(Stored items)

========================================

Definition NewIOHandler (id : Z) : IOHandler := mkHandler id ∅ ∅ [] None false.

(** The networks whose listeners accept a [*net.TCPConn]. *)
Definition is_tcp (network : bytes) : bool :=
  bool_decide (network ∈ [bs "tcp"; bs "tcp4"; bs "tcp6"]).

(** [tcp] tells whether the connection is a [*net.TCPConn]: the assertion
    [conn.( *net.TCPConn)] panics for any other.  [control] is what [SyscallConn]
    and [Control] answer, [monitor] what the multiplexer answers; its error is
    dropped. *)
Definition AddConn (tcp : bool) (conn : nat) (control : bytes + Z) (monitor : option bytes)
    (h : IOHandler) : outcome (option bytes * IOHandler) :=
  if negb tcp then Panic InterfaceConversion
  else match control with
       | inl err => Ret (Some err, h)
       | inr connFd =>
           Ret (None, mkHandler (h_id h) (<[connFd := conn]> (conns h))
                        (match monitor with
                         | None => {[ connFd ]} ∪ monitored h
                         | Some _ => monitored h
                         end)
                        (events h) (blocked h) (muxClosed h))
       end.

(** The connection closed, if the descriptor was known, and the handler. *)
Definition closeConn (fd : Z) (h : IOHandler) : option nat * IOHandler :=
  match conns h !! fd with
  | Some conn =>
      (Some conn, mkHandler (h_id h) (delete fd (conns h)) (monitored h ∖ {[ fd ]})
                    (events h) (blocked h) (muxClosed h))
  | None => (None, h)
  end.

(** [h.ioMultiplexer.Close()] with its answer, which is only logged: the kernel
    releases the descriptor also when close(2) reports an error. *)
Definition Stop (close : option bytes) (h : IOHandler) : option bytes * IOHandler :=
  (close, mkHandler (h_id h) (conns h) (monitored h) (events h) (blocked h) true).

Definition with_events (h : IOHandler) (evs : list Z) : IOHandler :=
  mkHandler (h_id h) (conns h) (monitored h) evs (blocked h) (muxClosed h).
Definition with_blocked (h : IOHandler) (b : option (Z * nat * nat)) : IOHandler :=
  mkHandler (h_id h) (conns h) (monitored h) (events h) b (muxClosed h).
(* ===== verification/SingleThreaded.v ===== *)
(** * The single-threaded server, end to end
    ([RunIoMultiplexingServer] of src/internal/server/server.go over
    src/internal/core)

    The event loop of [EventLoop.v] with its effects on the stores recorded as a
    list of actions: the commands it executed, with the descriptor they came
    from, and the expiry passes.  The loop refines the sequential interpreter
    that replays these actions, and the clients' streams of replies are well
    typed ([Replies], [Served]). *)

From Stdlib Require Import ZArith Lia Ascii.
From Stdlib Require Import SpecFloat.
From stdpp Require Import base gmap list strings numbers sorting sets fin_maps.
From S2P Require Import Prelude GoStrings Resp GoFloat Config EvictionPool Dict SimpleSet.
From S2P Require Import Cms Item BTree SkipList SortedSet Commands Expire CommandFacts ZSetFacts.
From S2P Require Import Iomux Worker Server EventLoop Replies Served.

Module SingleThreaded.
Import Resp Config EvictionPool Core CommandFacts ZSet Replies Served EventLoop Iomux.

(** ** Actions *)

Inductive act :=
  (** a command from [fd], and whether its reply could be written *)
  | Executed (fd : Z) (w : world) (cmd : Command) (sent : bool)
  | Expired (ord : nat → Dict.Dict → list bytes) (clk : nat → nat → Z)
  (** bytes that crash the decoder, or a connection that cannot be monitored *)
  | Broken.

Section Loop.
Context (math_Log : F64.float64 → F64.float64) (unicode_upper : Z → Z).
Context `{!Sorter Less} (cfg : config) (serverFd : Z).

Definition reads (a : answer) (fd : Z) : list act :=
  match Server.readCommand unicode_upper (a_read a) with
  | Ret (inr cmd) => [Executed fd (a_world a) cmd (bool_decide (a_write a = None))]
  | Ret (inl _) => []
  | _ => [Broken]
  end.

Definition accepts (r : bytes + Z) (monitor : option bytes) : list act :=
  match r, monitor with inr _, Some _ => [Broken] | _, _ => [] end.
Lemma work_advances i wd c o c' :
  work cfg i wd c = Some (o, c') → ∃ w w', replaced c c' i w w' ∧ advances w w'.
Proof.
  unfold work. destruct (workers c !! i) as [w|] eqn:Hw; [|done]. cbn.
  destruct (stopped w) eqn:Hs; [done|]. destruct (TaskCh w) as [|t rest] eqn:Et.
  - destruct (closed w) eqn:Hc; [|done]. intros [= _ <-]. eexists w, _. split; [done|].
    split_and!; [done|by rewrite Hc|done|]. right. by rewrite Et.
  - destruct (ExecuteAndResponse _ _ _ _) as [reply [d q]]. intros [= _ <-]. eexists w, _. split; [done|].
    split_and!; [done..|]. left. rewrite Et. cbn. lia.
Qed.

Lemma quit_advances i c c' :
  quit i c = Some c' → ∃ w w', replaced c c' i w w' ∧ advances w w'.
Proof.
  unfold quit. destruct (workers c !! i) as [w|] eqn:Hw; [|done]. cbn. case_match eqn:E; [|done].
  apply andb_true_iff in E as [E%negb_true_iff _]. intros [= <-]. eexists w, _. split; [done|].
  split_and!; [done..|]. by right.
Qed.

Lemma submit_receives choice cmd c c' :
  submit choice cmd c = Ret (Some c') → ∃ i w w', replaced c c' i w w' ∧ receives w w'.
Proof.
  unfold submit. set (c0 := mkServer _ _ _ _ _). unfold dispatch. intros E.
  assert (∃ i, send c0 i (mkTask cmd (next_ch c)) = Ret (Some c')) as [i Hs].
  { cbn [Command_] in E. destruct (Args cmd); [case_match; [done|]; eauto|].
    destruct (getPartitionID _ _); cbn in E; [eauto|done..]. }
  unfold send in Hs. case_match; [done|]. cbn [workers c0] in Hs.
  destruct (workers c !! Z.to_nat i) as [w|] eqn:Hw; [|done]. destruct (closed w) eqn:Hc; [done|].
  destruct (Z.leb_spec (bufferSize w) (Z.of_nat (length (TaskCh w)))) as [|Hl]; [done|]. injection Hs as <-.
  eexists _, w, _. split; [done|]. split_and!; [done..|]. cbn. rewrite length_app. cbn. lia.
Qed.

(** A step of a handler changes the workers by a send at most. *)
Definition sends (c c' : Server) : Prop := c' = c ∨ ∃ i w w', replaced c c' i w w' ∧ receives w w'.

Lemma handle_sends i r choice s s' :
  handle unicode_upper i r choice s = Ret (Some s') → sends (core s) (core s').
Proof.
  unfold handle. destruct (ioHandlers s !! i) as [h|]; [|done]. destruct (blocked h); [done|].
  destruct (events h) as [|fd rest]; [done|]. cbn [conns with_events].
  destruct (conns h !! fd) as [conn|]; [|intros [= <-]; by left].
  destruct (readCommandConn _ _) as [[err|cmd]| |]; cbn; try done.
  - intros [= <-]. by left.
  - destruct (submit choice cmd (core s)) as [[c|]| |] eqn:E; cbn; try done. intros [= <-].
    right. by eapply submit_receives.
Qed.

Lemma wait_core i evs s s' : wait i evs s = Some s' → core s' = core s.
Proof.
  unfold wait. destruct (ioHandlers s !! i) as [h|]; [|done]. cbn. destruct (blocked h); [done|].
  destruct (events h); [|done]. destruct (muxClosed h); [done|]. case_decide; [|done]. by intros [= <-].
Qed.

Lemma answer_core i wr s s' : answer i wr s = Some s' → core s' = core s.
Proof.
  unfold answer. destruct (ioHandlers s !! i) as [h|]; [|done]. cbn.
  destruct (blocked h) as [[[fd conn] ch]|]; [|done]. cbn. destruct (replies _ !! ch); [|done].
  by intros [= <-].
Qed.

(** ** What no step changes *)

Record kept (s s' : system) : Prop := {
  kept_handlers : length (ioHandlers s') = length (ioHandlers s);
  kept_num : numIOHandlers s' = numIOHandlers s;
  kept_mux i h : ioHandlers s !! i = Some h → muxClosed h = true →
    ∃ h', ioHandlers s' !! i = Some h' ∧ muxClosed h' = true
}.

Lemma kept_refl s c : kept s (with_core s c).
Proof. split; cbn; eauto. Qed.

Lemma kept_handler s i h h' l k :
  ioHandlers s !! i = Some h → (muxClosed h = true → muxClosed h' = true) →
  kept s (mkSystem (core s) (<[i := h']> (ioHandlers s)) (numIOHandlers s) k l).
Proof.
  intros Hi Hm. split; cbn; [apply length_insert|done|]. intros j hj Hj Hc.
  destruct (decide (i = j)) as [->|]; [|rewrite list_lookup_insert_ne by done; eauto].
  rewrite Hi in Hj. injection Hj as <-. rewrite list_lookup_insert_eq by (by eapply lookup_lt_Some). eauto.
Qed.

Lemma give_kept tcp i conn control monitor s v s' :
  give tcp i conn control monitor (with_next s v) = Ret s' → kept s s'.
Proof.
  intros [->|(h & h' & l & Hi & -> & _ & Hm & _)]%give_inv; cbn in *; [by split; eauto|].
  unfold with_handler. cbn. eapply kept_handler; [done|]. by rewrite Hm.
Qed.

Lemma step_kept s evs s' : IOHandlers.step unicode_upper cfg s evs s' → kept s s'.
Proof.
  intros H. destruct H; try apply kept_refl.
  - apply listener_inv in H as [->|(i & conn & v & H)]; [by split; eauto|by eapply give_kept].
  - by split; eauto.
  - apply (give_kept (is_tcp (Protocol cfg)) i conn control monitor s (nextIOHandler s)). by destruct s.
  - unfold wait in H. destruct (ioHandlers s !! i) as [h|] eqn:Hi; [|done]. cbn in H.
    destruct (blocked h); [done|]. destruct (events h); [|done]. destruct (muxClosed h) eqn:Hm; [done|].
    case_decide; [|done]. injection H as <-. eapply kept_handler; [done|]. cbn. by rewrite Hm.
  - unfold handle in H0. destruct (ioHandlers s !! i) as [h|] eqn:Hi; [|done].
    destruct (blocked h); [done|]. destruct (events h) as [|fd rest]; [done|].
    cbn [conns with_events] in H0.
    destruct (conns h !! fd) as [conn|] eqn:Hc; [|injection H0 as <-; by eapply kept_handler].
    destruct (readCommandConn _ _) as [[err|cmd]| |]; cbn in H0; try done.
    + injection H0 as <-. eapply kept_handler; [done|]. unfold closeConn. cbn. by rewrite Hc.
    + destruct (submit choice cmd (core s)) as [[c|]| |] eqn:E; cbn in H0; try done.
      injection H0 as <-. destruct (kept_handler s i h (with_blocked (with_events h rest)
        (Some (fd, conn, next_ch (core s)))) [] (nextIOHandler s) Hi (λ E, E)). by split.
  - unfold answer in H. destruct (ioHandlers s !! i) as [h|] eqn:Hi; [|done]. cbn in H.
    destruct (blocked h) as [[[fd conn] ch]|]; [|done]. cbn in H.
    destruct (replies _ !! ch); [|done]. injection H as <-. by eapply kept_handler.
  - by eapply kept_handler.
Qed.

(** ** The invariant *)

Definition past_status (s : spc) : bool := match s with SReceive | SStatus => false | _ => true end.
Definition past_close (s : spc) : bool :=
  match s with SReceive | SStatus | SListener => false | _ => true end.
Definition past_workers (s : spc) : bool :=
  match s with SHandlers _ | SFinal | SReturn | SDone => true | _ => false end.

(** The handlers [Stop] has reached. *)
Definition past_handler (s : spc) (i : nat) : Prop :=
  match s with SHandlers j => (i < j)%nat | SFinal | SReturn | SDone => True | _ => False end.

Definition open_l (l : lpc) : bool := match l with LDone => false | _ => true end.
Definition open_s (s : spc) : bool := match s with SDone => false | _ => true end.

(** The server, when the signal's goroutine is at [s]. *)
Record sys_inv (n : nat) (s : spc) (y : system) : Prop := {
  y_workers : length (workers (core y)) = n ∧ numWorkers (core y) = Z.of_nat n;
  y_handlers : length (ioHandlers y) = n ∧ numIOHandlers y = Z.of_nat n;
  y_queues : Forall (λ w, bufferSize w = 1024 ∧ Z.of_nat (length (TaskCh w)) <= 1024) (workers (core y));
  y_open : past_close s = false → Forall (λ w, closed w = false) (workers (core y));
  y_stopped : past_workers s = true → all_stopped (workers (core y)) = true;
  y_mux i h : past_handler s i → ioHandlers y !! i = Some h → muxClosed h = true
}.

Record inv (n : nat) (p : process) : Prop := {
  i_wg : wg p = Z.of_nat (Nat.b2n (open_l (at_l p)) + Nat.b2n (open_s (at_s p)));
  i_status : serverStatus p = if past_status (at_s p) then Constant.ServerStatusShutdown
                              else Constant.ServerStatusIdle;
  i_listener : match at_l p with
               | LTest => is_Some (listener p)
               | LAccept => is_Some (listener p) ∧ (past_close (at_s p) = true → listener p = Some true)
               | LDone => single = true → listener p = Some true
               | _ => True
               end;
  i_single : match at_l p with
             | LListen | LSet | LTest | LAccept => single = true
             | LSpawn => single = false
             | _ => True
             end;
  i_sys : sys_inv n (at_s p) (sys p)
}.
(* ===== verification/GatewayFacts.v ===== *)
(** * The gateway relays every reply
    (src/cmd/gateway/main.go over src/internal/server and src/internal/core/worker.go)

    What the browser sees for an arbitrary command: the gateway's request is read
    back by the server, executed by a worker, and the worker's reply, of a type of
    the command's signature ([Replies]), is decoded to the value shown. *)

From Stdlib Require Import ZArith Lia Ascii.
From stdpp Require Import base gmap list strings numbers sorting sets fin_maps.
From S2P Require Import Prelude GoStrings Resp GoFloat Config EvictionPool Dict Item Json Commands Worker Server.
From S2P Require Import IOHandlers Replies SystemStats Gateway.

Module GatewayFacts.
Import Resp Slice Strings Config EvictionPool Replies Gateway.

(** The value the decoder makes of a reply. *)
Fixpoint shown (r : reply) : value :=
  match r with
  | Simple s | Replies.Error s | Bulk s => VStr s
  | Integer n => VInt n
  | Nil => VStr (bs "Null value")
  | Array l => VArr (map shown l)
  end.

Lemma Decode_first d v n : DecodeOne d = Ret (DVal v n) → Decode d = Ret (inr v).
Proof. intros E. unfold Decode. by rewrite E. Qed.

Lemma Decode_line c s rest x :
  c = chr 43 ∨ c = chr 45 → CR ∉ s → Decode (mk (c :: s ++ CRLF ++ rest) x) = Ret (inr (VStr s)).
Proof.
  intros Hc Hs. eapply Decode_first. unfold DecodeOne. cbn [DecodeOne_fuel vis].
  unfold len; cbn [vis length]. rewrite (proj2 (Z.eqb_neq _ 0)) by lia. rewrite index_0.
  cbn [mbind outcome_bind]. destruct Hc as [->| ->].
  - rewrite decide_True by done. rewrite readSimpleString_app by done. done.
  - do 2 rewrite decide_False by done. rewrite decide_True by done.
    unfold readError. rewrite readSimpleString_app by done. done.
Qed.

(** The decoder agrees with the protocol on every typed reply that fits the
    buffer; the integers of a reply are 64-bit. *)
Lemma Decode_wire r t x :
  has_type r t → small (length (wire r)) → (∀ n, r = Integer n → is_s64 n) →
  Decode (mk (wire r) x) = Ret (inr (shown r)).
Proof.
  intros Ht Hl Hn. rewrite <- (app_nil_r (wire r)).
  destruct Ht as [s [Hs _]|s [Hs _]|n|s| |l]; cbn [shown].
  - cbn [wire app]. rewrite <- app_assoc. apply Decode_line; auto.
  - cbn [wire app]. rewrite <- app_assoc. apply Decode_line; auto.
  - eapply Decode_first. by apply (DecodeOne_encode (VInt n)), Hn.
  - rewrite wire_bulk. eapply Decode_first. apply (DecodeOne_encode (VStr s)). cbn [encodable].
    cbn [wire length] in Hl. unfold small in *. rewrite !length_app in Hl. lia.
  - reflexivity.
  - rewrite wire_bulks in Hl |- *. eapply Decode_first. rewrite DecodeOne_encode.
    + cbn [norm]. do 3 f_equal. change (Bulk <$> l) with (map Bulk l). by rewrite map_map.
    + cbn [encodable]. unfold small in Hl. cbn [Encode] in Hl. unfold encodeStringArray in Hl.
      rewrite length_app in Hl. clear -Hl.
      assert (Hb : (length l <= length (concat (map encodeString l)))%nat ∧
                   Forall (λ s : bytes, length s <= length (concat (map encodeString l)))%nat l).
      { clear Hl. induction l as [|s l [IH1 IH2]]; cbn [map concat]; [done|]. unfold encodeString at 1 3.
        rewrite !length_app. pose proof (len_line_length (chr 36) (length s)). split; [cbn [length]; lia|].
        constructor; [lia|]. eapply Forall_impl; [exact IH2|]. cbn beta. intros. lia. }
      destruct Hb as [H1 H2]. split; [unfold small; lia|].
      eapply Forall_impl; [exact H2|]. cbn beta. unfold small. intros. lia.
Qed.

Lemma worker_no_integer name : TInteger ∉ worker_signature name.
Proof.
  unfold worker_signature. case_decide as Hc; [|by apply (bool_decide_unpack _)].
  rewrite !elem_of_cons in Hc. destruct Hc as [->|[->|[->|Hc]]];
    [apply (bool_decide_unpack _); vm_compute; exact I..|by apply not_elem_of_nil in Hc].
Qed.

Lemma shown_depth r t : has_type r t → (Json.depth (shown r) <= 1)%nat.
Proof.
  destruct 1 as [| | | | |l]; cbn; try lia. apply le_n_S.
  induction l as [|x l IH]; cbn; [done|]. exact IH.
Qed.

(** C12: the gateway relays: for every body whose JSON gives a command line of at
    most 512 bytes on the wire, whatever it is, the worker's answer to it is one
    reply of the types of the command's signature, the server's keys change as the
    worker's do, and when the reply is at most 512 bytes the browser gets a line of
    JSON, free of markup, that reads as an object with exactly the value of that
    reply (its text, or the fixed word for nil) as output and no error. *)
Theorem gateway_relays unicode_upper `{!Sorter Less} cfg gcfg sys w s body cmd p ps :
  strings s.1 → command_of body = Some cmd → Fields cmd = p :: ps →
  (length (encode_command (p :: ps)) <= 512)%nat →
  let c := mkCommand (ToUpper unicode_upper p) ps in
  let answer := Worker.ExecuteAndResponse cfg w c s in
  let posted := post unicode_upper cfg gcfg sys w s body in
  ∃ r t, answer.1 = wire r ∧ has_type r t ∧ t ∈ worker_signature (Cmd c) ∧
    after unicode_upper cfg w s posted.1 = answer.2 ∧ strings answer.2.1 ∧
    ((length (wire r) <= 512)%nat → ∃ a, posted.2 = Ret a ∧ shows a (Json.tree (shown r))).
Proof.
  intros Hs Hb Hf Hl c answer posted. destruct s as [d q]. cbn [fst] in Hs.
  destruct (worker_typed cfg w c d q Hs) as [Hs' (r & t & Er & Ht & Hin)].
  fold answer in Hs', Er. exists r, t.
  destruct (post_reply unicode_upper cfg gcfg sys w (d, q) body cmd p ps answer.1 answer.2 Hb Hf Hl)
    as [Hp Ha]; [apply surjective_pairing|].
  split_and!; [done..|]. intros Hfit. exists (page (shown r)). split; cycle 1.
  { apply page_shows. pose proof (shown_depth r t Ht). unfold Json.maxNestingDepth. lia. }
  unfold posted. rewrite Hp, Er, take_ge by done. rewrite (Decode_wire r t); [done|done|unfold small; lia|].
  intros n ->. exfalso. inversion Ht; subst. by apply worker_no_integer in Hin.
Qed.

(** ** Witness: a command the worker does not know *)

Lemma gateway_relays_witness :
  ∃ a, (post (λ z, z) Config.default demo_gateway demo_sys (Server.demo_world 1) demo_keys
          (request_body (bs " zadd z 1 a"))).2 = Ret a ∧ shows a (Json.JStr (bs "CMD NOT FOUND")).
Proof.
  destruct (gateway_relays (λ z, z) Config.default demo_gateway demo_sys (Server.demo_world 1) demo_keys
              (request_body (bs " zadd z 1 a")) (bs " zadd z 1 a") (bs "zadd") [bs "z"; bs "1"; bs "a"])
    as (r & t & E & Ht & _ & _ & _ & H).
  - exact strings_new.
  - vm_compute. reflexivity.
  - vm_compute. reflexivity.
  - apply Nat.leb_le. vm_compute. reflexivity.
  - destruct Ht; try discriminate E; cbn [shown] in H.
    injection E as E. apply (app_inv_tail CRLF (bs "CMD NOT FOUND") s) in E. subst s.
    apply H. apply Nat.leb_le. vm_compute. reflexivity.
Defined.

End GatewayFacts.
(** * Ghidrall lifter: a shallow embedding of [ghidrall/src/lifter.py]

    The lifter walks a per-function P-code artifact (already parsed XML) and
    drives an llvmlite [IRBuilder].  The embedding keeps the shape of the
    Python code: the artifact is a tree of records, llvmlite values are
    objects in a heap (their [.type] attribute is mutable, and the lifter does
    mutate it), the dictionaries of the [Lifter] and [Function] objects are
    finite maps, and every method is a computation in a state-and-exception
    monad. *)

From Stdlib Require Import ZArith NArith Ascii String List Bool Lia.
From Stdlib Require Import HexadecimalString.
From stdpp Require Import base option list gmap strings.

Local Open Scope string_scope.
Local Open Scope Z_scope.

(** ** Python string primitives used by the lifter *)

Module Py.

(** [pat in s] for two strings. *)
Fixpoint contains (pat s : string) : bool :=
  if String.prefix pat s then true
  else match s with
       | EmptyString => false
       | String _ s' => contains pat s'
       end.

(** [s.index(pat)]; [None] stands for the [ValueError] Python raises. *)
Fixpoint index (pat s : string) : option nat :=
  if String.prefix pat s then Some 0%nat
  else match s with
       | EmptyString => None
       | String _ s' => S <$> index pat s'
       end.

(** [s[n:]] *)
Fixpoint drop (n : nat) (s : string) : string :=
  match n, s with
  | O, _ => s
  | S _, EmptyString => EmptyString
  | S n', String _ s' => drop n' s'
  end.

(** [s[:n]] *)
Fixpoint take (n : nat) (s : string) : string :=
  match n, s with
  | O, _ => EmptyString
  | S _, EmptyString => EmptyString
  | S n', String c s' => String c (take n' s')
  end.

(** [s.split(sep)[0]] for a one-character separator: the text before the
    first occurrence of [sep], or all of [s] when there is none. *)
Fixpoint split_head (sep : ascii) (s : string) : string :=
  match s with
  | EmptyString => EmptyString
  | String c s' => if Ascii.eqb c sep then EmptyString
                   else String c (split_head sep s')
  end.

Fixpoint zeros (n : nat) : string :=
  match n with
  | O => EmptyString
  | S n' => String "0" (zeros n')
  end.

(** [s.zfill(width)]: zeros go after a leading sign. *)
Definition zfill (width : nat) (s : string) : string :=
  let len := String.length s in
  if (width <=? len)%nat then s
  else match s with
       | String c s' =>
           if Ascii.eqb c "+" || Ascii.eqb c "-"
           then String c (zeros (width - len) +:+ s')
           else zeros (width - len) +:+ s
       | EmptyString => zeros (width - len)
       end.

(** Whitespace that [int()] strips (the ASCII part of [str.isspace]). *)
Definition is_space (c : ascii) : bool :=
  let n := nat_of_ascii c in
  ((9 <=? n) && (n <=? 13) || (28 <=? n) && (n <=? 32))%nat.

Fixpoint lstrip (s : string) : string :=
  match s with
  | String c s' => if is_space c then lstrip s' else s
  | EmptyString => EmptyString
  end.

Fixpoint rstrip (s : string) : string :=
  match s with
  | EmptyString => EmptyString
  | String c s' =>
      match rstrip s' with
      | EmptyString => if is_space c then EmptyString else String c EmptyString
      | r => String c r
      end
  end.

Definition digit_val (c : ascii) : option Z :=
  let n := Z.of_nat (nat_of_ascii c) in
  if (48 <=? n) && (n <=? 57) then Some (n - 48)
  else if (97 <=? n) && (n <=? 122) then Some (n - 87)
  else if (65 <=? n) && (n <=? 90) then Some (n - 55)
  else None.

(** The digit loop of [int(text, base)]: digits below [base], single
    underscores only between digits.  [prev_us] is true at the start and
    after an underscore. *)
Fixpoint digits (base acc : Z) (prev_us : bool) (s : string) : option Z :=
  match s with
  | EmptyString => if prev_us then None else Some acc
  | String c s' =>
      if Ascii.eqb c "_" then
        if prev_us then None else digits base acc true s'
      else match digit_val c with
           | Some d => if d <? base then digits base (acc * base + d) false s'
                       else None
           | None => None
           end
  end.

(** [int(text, base)] for base 10 and 16 on ASCII text; [None] stands for
    the [ValueError].  Non-ASCII digits and spaces, which Python accepts as
    well, are outside the model. *)
Definition int_of (base : Z) (text : string) : option Z :=
  let s := rstrip (lstrip text) in
  let '(neg, s) :=
    match s with
    | String c s' =>
        if Ascii.eqb c "-" then (true, s')
        else if Ascii.eqb c "+" then (false, s') else (false, s)
    | EmptyString => (false, s)
    end in
  let s :=
    if (base =? 16) && (String.prefix "0x" s || String.prefix "0X" s)
    then match drop 2 s with
         | String c s' as r => if Ascii.eqb c "_" then s' else r
         | EmptyString => EmptyString
         end
    else s in
  v ← digits base 0 true s;
  Some (if neg then - v else v).

(** [hex(n)] *)
Definition hex (n : Z) : string :=
  let body := "0x" +:+ NilZero.string_of_uint (N.to_hex_uint (Z.to_N (Z.abs n))) in
  if n <? 0 then "-" +:+ body else body.

End Py.

(** ** [Function.format_label] *)

Definition format_label (label : string) : string :=
  let label := if String.eqb (Py.take 2 label) "0x" then Py.drop 2 label else label in
  "0x" +:+ Py.zfill 8 label.

(** ** The decompilation artifact

    One record per XML element the lifter reads.  Sizes are the [int(...)] of
    the element text (a byte count, so a natural number); the [offset] and
    [size] attributes of a [<symbol>] are [None] when absent or not a
    number, which is exactly when the [try] around them fails. *)

Record varnode := Varnode {
  vn_symbol : string;
  vn_size : N;
  vn_offset : option Z;
  vn_offset_size : option N
}.

Record op := Op {
  opname : string;
  inputs : list varnode;
  output : option varnode
}.

Record xml_block := XmlBlock {
  address : string;
  ops : list op;
  out_branches : list string
}.

Record xml_var := XmlVar { var_name : string; var_size : N }.

Record function_xml := FunctionXml {
  fx_args : list xml_var;
  fx_return_type : string;
  fx_return_size : N;
  fx_locals : list xml_var;
  fx_blocks : list xml_block
}.

(** A varnode named by symbol and size only. *)
Definition vn (symbol : string) (size : N) : varnode := Varnode symbol size None None.

(** ** llvmlite types and values *)

#[local] Set Warnings "-register-all".

Inductive ty :=
  | IntType (width : N)
  | VoidType
  | LabelType
  | PointerType (pointee : ty)
  | IdentifiedStructType (name : string)
  | FunctionType (ret : ty) (params : list ty).

Definition ty_eq_dec : ∀ a b : ty, {a = b} + {a ≠ b}.
Proof.
  fix IH 1. intros a b. decide equality.
  - apply N.eq_dec.
  - apply string_dec.
  - apply (List.list_eq_dec IH).
Defined.

#[global] Instance ty_eq_decision : EqDecision ty := ty_eq_dec.

Definition int1 : ty := IntType 1.
Definition int8 : ty := IntType 8.
Definition int32 : ty := IntType 32.
Definition int64 : ty := IntType 64.
Definition void_type : ty := VoidType.

(** [isinstance(t, ir.IntType)] *)
Definition is_int (t : ty) : bool :=
  match t with IntType _ => true | _ => false end.

(** Objects are named by their position in the heap. *)
Abbreviation vid := nat.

========================================

WHAT THE TASK ASKS ▸
Each line from the top of the data, up to and including the line that contains "[conn.( *net.TCPConn)] panics", should be set down exactly.

SOLUTION TO THE EXERCISE ▸
Definition NewIOHandler (id : Z) : IOHandler := mkHandler id ∅ ∅ [] None false.

(** The networks whose listeners accept a [*net.TCPConn]. *)
Definition is_tcp (network : bytes) : bool :=
  bool_decide (network ∈ [bs "tcp"; bs "tcp4"; bs "tcp6"]).

(** [tcp] tells whether the connection is a [*net.TCPConn]: the assertion
    [conn.( *net.TCPConn)] panics for any other.  [control] is what [SyscallConn]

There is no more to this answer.